Elle tapota la main d’Esk aussi gentiment que possible. «  T’es un peu jeune pour ça, mais avec l’âge tu verras que la plupart des gens sortent pas beaucoup de leur tête. Toi pareil, ajouta-t-elle, sentencieuse.
- J’comprends pas.
- Le contraire m’aurait étonnée, fit brusquement Mémé, mais tu vas me citer cinq herbes pour les toux sèches. » "


Derrière cette petite histoire amusante qu’on dirait presque tirée d’un roman pour adolescents, se trouve en fait une idée très importante et fondamentale en sciences : le principe tautologique. Ici, on sourit de voir le jeu de mot créé par l’auteur (le traducteur, plus vraisemblablement), avec l’allusion à une phrase magnifique située à la fin de l’extrait ci-dessus : « La plupart des gens sortent pas beaucoup de leur tête ». Tout se passe dans la tête des gens, c’est la têtologie.
Mais revenons au principe tautologique. Pour faire simple, une tautologie c’est une sorte de "pléonasme redondant", si vous voyez ce que je veux dire. Exactement comme dans l’exemple qu’on a dans le texte : « t’es une sorcière parce que tu portes le chapeau ; tu portes le chapeau parce que t’es une sorcière ». On ne sait pas ce qui est la cause et ce qui est la conséquence. On tombe dans une jolie impasse aporétique. On ne sait pas ce qui, entre le fait de porter le chapeau ou le fait d’être une sorcière, vient en Premier. Lequel des deux faits est plus fondamental que l’autre, en tout cas dans l'esprit des gens du Disque pour l'exemple en question. 

Eh bien en épistémologie (c’est la discipline qui étudie le pourquoi et le comment de toutes les sciences, c’est la science des sciences et c’est une branche passionnante de la philosophie, c’est, par exemple quand un biologiste s’interroge sur le sens de sa recherche, sur la pertinence et la légitimité de sa démarche, de ses outils, son protocole, les applications, et plus globalement sur ce qu’est la biologie, sur ce que veut dire être biologiste, c’est très important comme travail de réflexion), donc en épistémologie, on dit que chaque concept qui fait partie de nos outils de réflexion, se définit par rapport à un autre concept plus fondamental que lui.
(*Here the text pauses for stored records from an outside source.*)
(* ===== verification/Prelude.v ===== *)
(** * CPCF core: a verification development

    CPCF is a C++ foundation library.  Its own code lies in src/core: [rt]
    (header-only runtime: bits, memory, hashing, strings, containers, JSON,
    XML), [os] (encodings, kernel services, threads, files), [inet] and [gl].
    This library models the computational core of [rt] and [os]: the code that
    every other part of the system calls and that does not talk to a device; and of
    [inet] the client's side of receiving an HTTP response.

    ** The model

    The platform is x86-64 Linux: [SIZE_T] and pointers have 64 bits, [int] and
    [UINT] 32, plain [char] is signed, memory is little-endian.  A machine
    integer is a [Z]; every arithmetic step whose overflow can matter is wrapped
    ([u8], [u16], [u32], [u64], [s8], [s32], this file).  Memory is a function
    from addresses to bytes ([mem]); [mset], [store], [load], [mem_bytes] access
    it, [holds m p l] says that the bytes [l] lie at [p], [wrote] that a function
    changed exactly a block.  C++ references to texts are pairs of addresses
    ([Str.ref]).  Element arrays of class templates are lists of values
    ([Select]) or of slots that may be raw ([Buffers]).  What C++ leaves
    undefined (an access outside the block, a shift by the width, a destructor
    run twice, a [memcpy] between overlapping places) has the result [None] where a
    theorem is about its absence, and so has an [ASSERT] that fails ([assert_]).
    Loops whose bound is not structural carry fuel; the theorems state the fuel
    that is enough, or the top-level definitions fix one (the length of the
    text or array plus one) and the theorems show that there is a result.

    ** Files

    - [Prelude] (this file): integers, bytes, memory, automation.
    - [Bits], [ByteOps], [Hash], [Search]: rt/runtime_base.h.  Population count,
      smearing, powers of two; fills, copies, byte order and swap; FNV, xxHash
      and [Randomizer]; [_LowerBound], [_BinarySearch], [ObjectPlaceHolder].
    - [Utf8], [Base64], [Base16], [Base32]: os/kernal_encode.cpp, the encoders
      and decoders with their length functions, Base32 over a digit table whose
      law is a hypothesis that the two tables of the code discharge.
    - [Str], [StrScan], [StrEdit], [StrBuf]: rt/string_type.h, rt/string_type_op.h.
      References, character sets, [itoa], [ToNumber], searches and [Split];
      the read-only operations (paths, URLs, lines, tokens, trims); the
      operations that rewrite a text in place; the growing [rt::String].
    - [JsonLex], [JsonDoc], [JsonCompose], [JsonEscape], [JsonEdit]: rt/json.h
      and rt/json.cpp.  [JsonLex] has the scanners, the search for the end of a
      value, and the reference syntax [jv]/[render] of the documents the
      composer writes; [JsonDoc] the iteration over fields and items and the
      path lookup; [JsonCompose] the [_JObj]/[_JVar]/[_JArray] writers;
      [JsonEscape] the two escaping functions; [JsonEdit] [Override],
      [RemoveKeys], typed values and [JsonBeautified].
    - [Select], [Buffers], [BoolArray], [Ring], [TopFreq], [Streams]:
      rt/buffer_type.h.  The algorithms of [Buffer_Ref]; [Buffer] and [BufferEx]
      with object lifetimes and failing allocations; [BooleanArray];
      [CircularBuffer] with its block headers in the byte buffer;
      [TopFrequentValues]; the byte streams over a block or a growing buffer.
    - [Dates]: os/kernel.h, os/kernel.cpp.  The calendar of [Timestamp], the
      packed [Date32], DOS dates, and dates read from and printed to text.
    - [XmlScan], [XmlText], [XmlPath], [XmlNav], [XmlTree], [XmlCompose]:
      rt/xml_xhtml.h, rt/xml_xhtml.cpp.  [XmlScan] has the scans for tags, node
      ends and attributes and the reference syntax [xitem]/[xrender] of the
      documents; [XmlText] the conversion of text and its escaping; [XmlPath]
      the XPath parser and its test of a node; [XmlNav] [XMLParser], the cursor;
      [XmlTree] the traversal theorems; [XmlCompose] [XMLComposer], over memory
      and over a file, and the round trip.  A parser reads texts that end in a
      NUL and are shorter than its fuel [n]; a file is the class
      [XmlCompose.File], whose laws [FileLaws] the stream of [Streams] satisfies.
    - [Threads], [ProdCons], [Droppable], [AtomLock], [Fence], [Garbage],
      [Mutable], [ParWriter]: os/multi_thread.h, os/multi_thread.cpp.  [Threads]
      has the systems: a shared state, a list of threads, one atomic step of one
      thread after another as a schedule says ([run]).  The others give the
      steps of [ProducerConsumerQueue], [DroppableQueue], [AtomicLock],
      [ThreadFence], [ThreadSafeMutable] with [_TSM_Updater] and
      [ParallelWriter], one constructor of [local] for each point between two
      accesses to shared fields; [Garbage] is [GarbageCollection], whose sweeps
      are serialised by its lock.

    - [Files], [Packed]: os/file_dir.h, os/file_dir.cpp.  The class [RtFile] is
      [rt::_File]; its instances are a file on a disk that has room for so many
      bytes, and [MemoryFileRef]; [Packed] is the archive of [FilePacked_Writer]
      and [FilePacked_Reader].
    - [Zip], [ZipInv], [ZipOps], [ZipDir], [ZipArchive]: os/file_zip.h,
      os/file_zip.cpp.  [Zip] has [FileZip], its headers as bytes and all its
      operations over a file; [ZipInv] the invariant (files and holes do not
      overlap, every file is in place) and adding; [ZipOps] the other operations
      and the stream of [AddFile]; [ZipDir] the directory that [Save] writes and
      [Open] reads; [ZipArchive] the archive as a list of names and files.
      Deflate, the checksum, the local time and [std::sort] are parameters.
    - [Paths]: [os::File::ResolveRelativePath] of os/file_dir.cpp, off Windows.
    - [Macro], [MacroSpec], [MacroDef], [Cond], [CondSpec], [CondText],
      [Include], [IncludeSpec]: os/precompiler.h, os/precompiler.cpp.  [Macro] has
      the tables, the search for tokens and the substitution; [MacroSpec] texts as
      trees of words and calls, what their expansion means and that the
      substitution gives it; [MacroDef] the definitions; [Cond] the directives,
      their expressions and the loop over the lines; [CondSpec] files as trees of
      groups and what they mean; [CondText] the lines of a text and examples;
      [Include] the merging of files and [Compile]; [IncludeSpec] that it ends.
      The value of an expression and the loading of a file are parameters.

    - [HttpHead], [HttpHeadSpec], [HttpRecv], [HttpSpec], [HttpClient]:
      inet/http_client.h, inet/http_client.cpp.  [HttpHead] is
      [ResponseHeader::ParseHeader] and [GetHeaderField]; [HttpHeadSpec] headers as
      lists of fields and what is read of them; [HttpRecv] the receive buffer of
      [HttpSession], which grows and gives way to what a callback takes, the loops
      that fill it, chunks and [WaitResponse]; [HttpSpec] the loops over bytes that
      arrive in any pieces; [HttpClient] what a client gets.  The connection is a list
      of the bytes still to come and of what each turn of a loop meets; the callbacks
      are parameters, with the class [Consumer] for those that say truly what they
      take.

    The components meet as in the code: the JSON files use the scanners of
    [Str] and [StrScan] ([Split], [ToNumber], [TrimSpace], character sets) and
    each other, [Dates] reads its fields with [Split], the XML files scan with
    [StrScan] and compose to the [OStream] of [Streams]; [Streams] grows its
    buffer with the rule of [Buffers]; [BoolArray] counts with [Bits.PopCount];
    [JsonEscape] encodes its units with [Utf8]; [Select] shuffles with the
    generator of [Hash]; [Mutable] hands its old objects to [Garbage]; [Packed] and [Zip] read
    and write through [Files], and [Zip] finds with the search of [Search];
    [Include] leaves comments out with [StrBuf] and finds files with [Paths];
    [HttpHead] reads its lines with [StrScan].

    ** What the theorems show

    - JSON: what the composer writes is read back, field by field and path by
      path ([JsonCompose.compose_then_parse]), also for arbitrary bytes through
      the escaping ([JsonEscape.escape_compose_parse_unescape]); iteration and
      lookup are exact on every document of the reference syntax, whatever lies
      around it; the writers stay inside the blocks they announce;
      [JsonBeautified] terminates and changes white space only; [Override] and
      [RemoveKeys] write exactly the fields they should.  The hypotheses
      ([jv_ok], [nice], [compose_ok]) are the limits of the code, and examples
      next to the theorems show what happens beyond them.
    - Buffers: every [BufferEx] operation refines the list operation it stands
      for and leaves no object unbuilt or destroyed twice
      ([Buffers.BufferEx_step]); failing allocations are reported
      ([Buffers.growth_failure]); the ring is a queue in every reachable state
      and drains ([Ring]); quick select ends inside the array with the element
      of the rank ([Select.FindTopKth_correct]); [BooleanArray] is a set of
      indices; the counters of [TopFrequentValues] keep their order and bounds.
    - Encodings: round trips of UTF-8, Base64, Base32, hexadecimal and URL
      escapes, the exact footprint of the encoders and bounds of the decoders.
    - Strings: numbers survive [itoa] and [ToNumber]; paths, lines, tokens and
      trims are the parts they should be; in-place edits touch nothing else;
      [rt::String] refines the list operations along any sequence of them, and
      its escaping is undone by its unescaping.
    - Dates: day arithmetic agrees with the calendar ([Date32_arithmetic]) and
      printed dates are read back.
    - XML: the cursor visits every element of a document of the reference syntax
      in document order with its own text ([XmlTree.document_order]); what
      [XMLComposer] writes for a tree is visited with the depths, names and
      attributes of the tree ([XmlCompose.compose_then_visit]); a composer over a
      file writes what one over memory keeps, never moves the file back, and a
      composed document is nested into another line by line.
    - Threads: for every schedule, the queues are runs of the queues they promise
      ([ProdCons.queue_refines], [Droppable.drop_queue_refines]), the lock has one
      holder, the fence lets nobody pass early, a reader of a
      [ThreadSafeMutable] keeps its object as long as the delay says
      ([Mutable.readers_keep]), the collector deletes each object once and when
      it is due, and a [ParallelWriter] taken down at any moment writes the finalized
      texts in order up to the first claim that has no size yet
      ([ParWriter.interval_written]).  What the classes leave uninitialised is a
      hypothesis: the indices of a [DroppableQueue], the [bIsPulsed] of an [Event].
    - Archives: a memory file does what a file of fixed length does
      ([Files.memory_file]); a packed archive is read back ([Packed]); whatever is
      done to a zip archive, on a disk that may fill up, its files stay what they
      were ([ZipArchive.archive_kept], [ZipArchive.AddFile_failed]), and what is
      saved is opened, found and extracted ([ZipArchive.zip_roundtrip]).
    - Preprocessor: for every acyclic table and every text of words and calls the
      substitution ends with the text that is meant ([MacroSpec.substitution_correct]),
      and a function is stored as it is defined ([MacroDef.define_function]); groups
      nested to any depth select the branches that are meant
      ([CondSpec.conditionals_correct]); whatever files include each other, merging
      them ends, compiles none twice, and is undefined only for comments that are not
      closed as the trimming needs and for names that lead out of the path's array
      ([IncludeSpec.merging_ends]).  These are
      stated for enough fuel: a fuel from which on the result is the same.
    - Paths: a path is resolved to the names that are left
      ([Paths.resolve_correct]), and resolving again changes nothing.
    - HTTP: a response of a given length or in chunks is received whole, in whatever
      pieces it arrives, and one of a given length that is cut is reported
      ([HttpClient.content_received], [HttpClient.chunks_received]).
    - Base: binary search, hashing within its input, swaps, place holders.

    Where the code departs from what it means to do, the theorem states what it
    does, and an example evaluates the departure.

    ** Not modelled

    Floating point ([ftoa], [ToNumber] of a float, small_math.h): the theorems
    would be about rounding, not about this code.  The expression templates of
    string concatenation: compile-time glue around [CopyTo].  Where
    another component writes to an [rt::String], the content is modelled and not
    the block, which is [StrBuf]'s.  [qsort] and the std:: containers: library
    code (the order of a hash map is a parameter).  Of rt/xml_xhtml the repair of
    HTML ([LoadHTML], [_ForceWellformed]), the conversion of CSS paths and the
    attributes read with [atoi] or as floating point are left out.  Of
    os/multi_thread [Thread] and [CriticalSection], over the platform's threads and
    mutexes, appear only as what the others rely on: a lock has one holder.  Of
    [Event] off Windows [Fence] models what the fence uses, waits that return without
    a signal included; [Pulse] and waits with a limit are left out.  Memory is
    sequentially consistent, and the write thread of [ParallelWriter] reads the buffer
    at one moment.  The timing and the statistics of
    [ParallelWriter] are not modelled.  Of os/file_dir the calls of the
    platform (opening by name, directories, attributes) are left out, and [fwrite]
    reaches the file at once: the buffering of stdio, which reports a full disk only
    when it is flushed, is not modelled; of
    os/file_zip the streams that deflate, the copying of directories, gzip and 7z.
    Of the preprocessor only the log and its switch are left out.  The clock, the
    time zone and the rest of os and gl are calls to the platform, around
    which little is computed.  Of inet the sockets, sending requests, the URL
    helpers, [HttpNavigator], the downloader and the HTTP server are left out.  core/ext is vendored. *)
From Stdlib Require Export String Ascii.
From Stdlib Require Export ZArith Lia Bool List Permutation Sorted.
From stdpp Require Export base numbers list.
Definition smeared (k x r : Z) : Prop :=
  forall i, 0 <= i -> Z.testbit r i = true <-> exists j, 0 <= j < k /\ Z.testbit x (i + j) = true.

(** ** Population count *)

(** A mask with [k] clear top bits ignores what a shift by [k] brings in from
    the next byte. *)
Lemma shift_mask k c m b v :
  0 <= k <= 8 -> is_byte b -> in_width (8 - k) c ->
  ((b + 256 * v) .>> k) .& (c + 256 * m) = ((b .>> k) .& c) + 256 * ((v .>> k) .& m).
Proof.
  intros Hk Hb Hc. rewrite !shr_div by lia.
  set (q := 2 ^ k). set (h := 2 ^ (8 - k)).
  assert (Hqh : q * h = 256) by (unfold q, h; rewrite <- Z.pow_add_r by lia; by replace (k + (8 - k)) with 8 by lia).
  assert (Hq : 0 < q) by (apply Z.pow_pos_nonneg; lia).
  assert (Hh : 0 < h) by (apply Z.pow_pos_nonneg; lia).
  assert (Hbq : in_width (8 - k) (b / q)).
  { unwrap. fold h. split; [apply Z.div_pos; lia|]. apply Z.div_lt_upper_bound; lia. }
  pose proof (Z.mod_pos_bound v q Hq) as Hv.
  replace ((b + 256 * v) / q) with (((v mod q) * h + b / q) + 256 * (v / q)).
  2: { pose proof (Z.div_mod v q ltac:(lia)) as Ev.
       set (Q := v / q) in *. set (R := v mod q) in *.
       replace (b + 256 * v) with (b + (R * h + 256 * Q) * q) by (rewrite Ev, <- Hqh; ring).
       rewrite Z.div_add by lia. ring. }
  assert (Hc8 : is_byte c).
  { unwrap. fold h in Hc. nia. }
  assert (Ha : is_byte ((v mod q) * h + b / q)).
  { unwrap. fold h in Hbq. nia. }
  rewrite (land_byte_split _ _ (v / q) c m) by done.
  f_equal. unfold h. rewrite <- lor_low by (done || lia).
  rewrite Z.land_lor_distr_l, land_disjoint by (done || lia). apply Z.lor_0_l.
Qed.
(* ===== verification/ByteOps.v ===== *)
(** Object-representation helpers of core/rt/runtime_base.h over a flat byte
    memory: fills and copies unrolled by template recursion, byte-order
    reversal and the raw object swap (64-bit platform: SIZE_T is 8 bytes). *)
From S2P Require Import Prelude.

(** ** Definitions *)

(** [_PodFill<Size,set>::Fill] *)
Fixpoint PodFill (set : Z) (sz : nat) (m : mem) (p : Z) : mem :=
  match sz with
  | 0 => m
  | 1 => store 1 m p set
  | 2 => store 2 m p set
  | 3 => store 1 (store 2 m p set) (p + 2) set
  | 4 => store 4 m p set
  | 5 => store 1 (store 4 m p set) (p + 4) set
  | 6 => store 2 (store 4 m p set) (p + 4) set
  | 7 => store 1 (store 2 (store 4 m p set) (p + 4) set) (p + 6) set
  | S (S (S (S (S (S (S (S k))))))) => PodFill set k (store 8 m p set) (p + 8)
  end%nat.

(** The word loop shared by [Zero(LPVOID,SIZE_T)] and [Void(LPVOID,SIZE_T)],
    followed by the switch on the remaining size. *)
Fixpoint fill_loop (set : Z) (size : nat) (m : mem) (p : Z) : mem :=
  match size with
  | S (S (S (S (S (S (S (S k))))))) => fill_loop set k (store 8 m p set) (p + 8)
  | tail => PodFill set tail m p
  end.

Definition Zero (m : mem) (obj : Z) (size : nat) : mem := fill_loop 0 size m obj.
Definition Void (m : mem) (obj : Z) (size : nat) : mem := fill_loop (2 ^ 64 - 1) size m obj.

(** [_PodCopy<Size>::Fill(p, s)] *)
Definition copy_word (n : nat) (m : mem) (p s : Z) : mem := store n m p (load n m s).

Fixpoint PodCopy (sz : nat) (m : mem) (p s : Z) : mem :=
  match sz with
  | 0 => m
  | 1 => copy_word 1 m p s
  | 2 => copy_word 2 m p s
  | 3 => copy_word 1 (copy_word 2 m p s) (p + 2) (s + 2)
  | 4 => copy_word 4 m p s
  | 5 => copy_word 1 (copy_word 4 m p s) (p + 4) (s + 4)
  | 6 => copy_word 2 (copy_word 4 m p s) (p + 4) (s + 4)
  | 7 => copy_word 1 (copy_word 2 (copy_word 4 m p s) (p + 4) (s + 4)) (p + 4 + 2) (s + 4 + 2)
  | S (S (S (S (S (S (S (S k))))))) => PodCopy k (copy_word 8 m p s) (p + 8) (s + 8)
  end%nat.

(** [_CopyByteTo<sz>::Copy(f, t)]: blocks of 8, 4, 2 and 1 bytes up to 128
    bytes; above that the source calls [memcpy]. *)
Fixpoint CopyByteTo (sz : nat) (m : mem) (f t : Z) : mem :=
  match sz with
  | S (S (S (S (S (S (S (S k))))))) => CopyByteTo k (copy_word 8 m t f) (f + 8) (t + 8)
  | S (S (S (S k))) => CopyByteTo k (copy_word 4 m t f) (f + 4) (t + 4)
  | S (S k) => CopyByteTo k (copy_word 2 m t f) (f + 2) (t + 2)
  | S O => copy_word 1 m t f
  | O => m
  end.

(** [_SwitchByteOrder<sz>(p)]: exchange the ends, recurse inside. *)
Fixpoint SwitchByteOrder (sz : nat) (m : mem) (p : Z) : mem :=
  match sz with
  | O => m
  | S O => m
  | S (S k) =>
      let e := p + Z.of_nat sz - 1 in
      let t := m p in
      SwitchByteOrder k (mset (mset m p (m e)) e t) (p + 1)
  end.

(** [_SwitchByteOrderTo<sz>(f, t)] with [f] moving down and [t] up, called with
    [f] at the last byte of the source object. *)
Fixpoint SwitchByteOrderTo_ (sz : nat) (m : mem) (f t : Z) : mem :=
  match sz with
  | O => m
  | S k => SwitchByteOrderTo_ k (mset m t (m f)) (f - 1) (t + 1)
  end.

Definition SwitchByteOrderTo (sz : nat) (m : mem) (from to : Z) : mem :=
  SwitchByteOrderTo_ sz m (from + Z.of_nat sz - 1) to.
(** [Randomizer::Randomize(p, sz)] writes exactly the first [sz] bytes of
    the generator's little-endian number stream at [p], for any [sz]
    including the 1 to 3 byte tails, and advances the generator by
    ceil(sz/4) numbers.  ([sz < 2^34]: the code's loop counter is a UINT.) *)
Theorem Randomize_stream r m p sz :
  Z.of_nat sz < 2 ^ 34 ->
  let k := ((sz + 3) / 4)%nat in
  Randomize r m p sz = (rnd_iter k r, mstore m p (take sz (rnd_stream k r))).
Proof.
  intros _ k. unfold Randomize. rewrite rnd_words_spec.
  pose proof (Nat.div_mod sz 4 ltac:(lia)) as Hsz.
  pose proof (words_ceil sz) as Hk. fold k in Hk.
  destruct (Nat.eqb_spec (sz mod 4) 0) as [E0|E0]; rewrite Hk; clear k Hk.
  - rewrite take_ge; [done|]. rewrite length_rnd_stream. lia.
  - destruct (rnd_stream_snoc (sz / 4) r) as [-> ->].
    destruct (GetNext (rnd_iter (sz / 4) r)) as [v r'] eqn:E. cbn [fst snd]. f_equal.
    rewrite take_app, (take_ge (rnd_stream _ _)) by (rewrite length_rnd_stream; lia).
    rewrite mstore_app, length_rnd_stream.
    replace (sz - 4 * (sz / 4))%nat with (sz mod 4)%nat by lia.
    by replace (sz / 4 * 4)%nat with (4 * (sz / 4))%nat by lia.
Qed.

Lemma Randomize_stream_witness :
  Z.of_nat 7 < 2 ^ 34 /\
  let k := ((7 + 3) / 4)%nat in
  Randomize (Randomizer_init 17) (mem_of 0 0 []) 100 7 =
  (rnd_iter k (Randomizer_init 17),
   mstore (mem_of 0 0 []) 100 (take 7 (rnd_stream k (Randomizer_init 17)))).
Proof.
  assert (H : Z.of_nat 7 < 2 ^ 34) by lia. split; [exact H|].
  exact (Randomize_stream (Randomizer_init 17) (mem_of 0 0 []) 100 7 H).
Defined.

Lemma GetNext_z0 r : m_z r = 0 -> m_z (snd (GetNext r)) = 0 /\ fst (GetNext r) = m_w (snd (GetNext r)).
Proof.
  intros H. unfold GetNext. rewrite H. cbn [fst snd m_z m_w]. split; [done|].
  apply wrap_id, u32_range.
Qed.

Lemma rnd_iter_z0 n r : m_z r = 0 -> m_z (rnd_iter n r) = 0.
Proof. revert r. induction n as [|n IH]; intros r H; [done|]. cbn [rnd_iter]. apply IH, GetNext_z0, H. Qed.

(** The constructor's seed repair misses the seeds that are multiples of
    65536: their square is 0 modulo 2^32, the [m_z] half starts at 0 and stays
    there, and every number drawn is the bare 16-bit-carry sequence of [m_w]. *)
Theorem Randomizer_degenerate_seed k n :
  0 < k < 65536 ->
  let r := rnd_iter n (Randomizer_init (65536 * k)) in
  m_z r = 0 /\ fst (GetNext r) = m_w (snd (GetNext r)).
Proof.
  intros Hk r. assert (H0 : m_z r = 0).
  { apply rnd_iter_z0. unfold Randomizer_init.
    assert (E : u32 (65536 * k * (65536 * k)) = 0).
    { unfold u32, wrap. replace (65536 * k * (65536 * k)) with (k * k * 2 ^ 32) by ring. apply Z.mod_mul. lia. }
    rewrite E. case_cmp; try (zify; lia). cbn [m_z]. exact E. }
  split; [done|]. by apply GetNext_z0.
Qed.

Lemma Randomizer_degenerate_seed_witness :
  0 < 3 < 65536 /\
  (let r := rnd_iter 5 (Randomizer_init (65536 * 3)) in
   m_z r = 0 /\ fst (GetNext r) = m_w (snd (GetNext r))).
Proof. assert (H : 0 < 3 < 65536) by lia. split; [exact H|]. exact (Randomizer_degenerate_seed 3 5 H). Defined.
Lemma le_bytes_two lo hi : is_byte lo -> is_byte hi -> le_bytes 2 (hi * 256 + lo) = [lo; hi].
Proof.
  intros Hl Hh. cbn [le_bytes]. rewrite shr_div by lia. unwrap. f_equal; [|f_equal]; zlia.
Qed.

Lemma enc3_bytes c : in_width 16 c -> 0x7ff < c ->
  le_bytes 4 (enc3_word c) = utf8_bytes c ++ [0].
Proof.
  intros Hc Hgt. unfold enc3_word, utf8_bytes.
  rewrite (proj2 (Z.leb_gt c 0x7f)), (proj2 (Z.ltb_lt 0x7ff c)) by lia.
  change 0x3f00 with (0x3f .<< 8). rewrite land_shl by lia. rewrite (Z.land_comm 0x3f c).
  change 0xf with (2 ^ 4 - 1). change 0x3f with (2 ^ 6 - 1). rewrite !land_mask by lia.
  rewrite !shr_div, !shl_mul by lia. destruct (unit_fields c Hc) as (Ha & Hb & Hd & E). cbn zeta in *.
  set (a := c / 4096) in *. set (b := c / 64 mod 64) in *. set (d := c mod 64) in *.
  replace (c / 2 ^ 12 mod 2 ^ 4) with a by zlia. replace (c * 2 ^ 2 / 2 ^ 8 mod 2 ^ 6) with b by zlia.
  replace (c mod 2 ^ 6) with d by zlia. change 0x8080e0 with (0x8080e * 2 ^ 4) at 1. rewrite lor_low by done.
  replace (0x8080e * 2 ^ 4 + a) with (0x8080 * 2 ^ 8 + (0xe0 + a)) by lia.
  rewrite lor_field by (lia || (split; lia)).
  replace (0x8080 .| b) with (0x80 * 2 ^ 8 + (0x80 + b)).
  2:{ change (0x8080 .| b) with ((0x202 * 2 ^ 6) .| b). rewrite lor_low by done. lia. }
  replace ((0x80 * 2 ^ 8 + (0x80 + b)) * 2 ^ 8 + (0xe0 + a)) with (0x80 * 2 ^ 16 + ((0x80 + b) * 256 + (0xe0 + a))) by lia.
  rewrite lor_field, mask6 by (lia || (split; lia)). cbn [le_bytes app]. unwrap. rewrite !shr_div by lia.
  repeat f_equal; zlia.
Qed.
Par exemple, le concept de raison : on définit la raison en ces termes «  faculté propre à l’esprit humain ». Là, on a trois concepts qui interviennent, voire quatre si on est pointilleux : faculté, esprit, humain et propre. Des concepts plus « grands », plus englobants que celui qu’on cherche à définir. Et ainsi de suite, de concepts en définitions et de définitions en concepts, on arrive à remonter un filon fragile, extrêmement fragile mais suffisamment solide pour qu’on s’y réfère, qui mène aux concepts les plus fondamentaux : Temps, espace, matière, vie, énergie, réalité, origine, etc.
Si on cherche à définir un de ces concepts fondamentaux, on va recourir aux concepts voisins qui eux-mêmes sont défini en fonction les uns des autres, sur un même plan de fondamentalité. On touche le fond tautologique. On ne dispose pas de concept plus fondamental à part ceux de Dieu, Tout, Un, Rien.  On est comme au pied du mur de Planck de la pensée. La pensée rationnelle. C’est au-delà de ce mur que l’on change de « procédé » si je puis dire, et que l’on recourt à la foi et à la croyance, pour approcher ce qu’il peut y avoir derrière ce que la raison ne nous montre pas.
On va rester au pied du mur de Planck un instant pour patauger un peu dans la têtologie de Mémé : La rationnalité et la logique sont en fait des tautologies.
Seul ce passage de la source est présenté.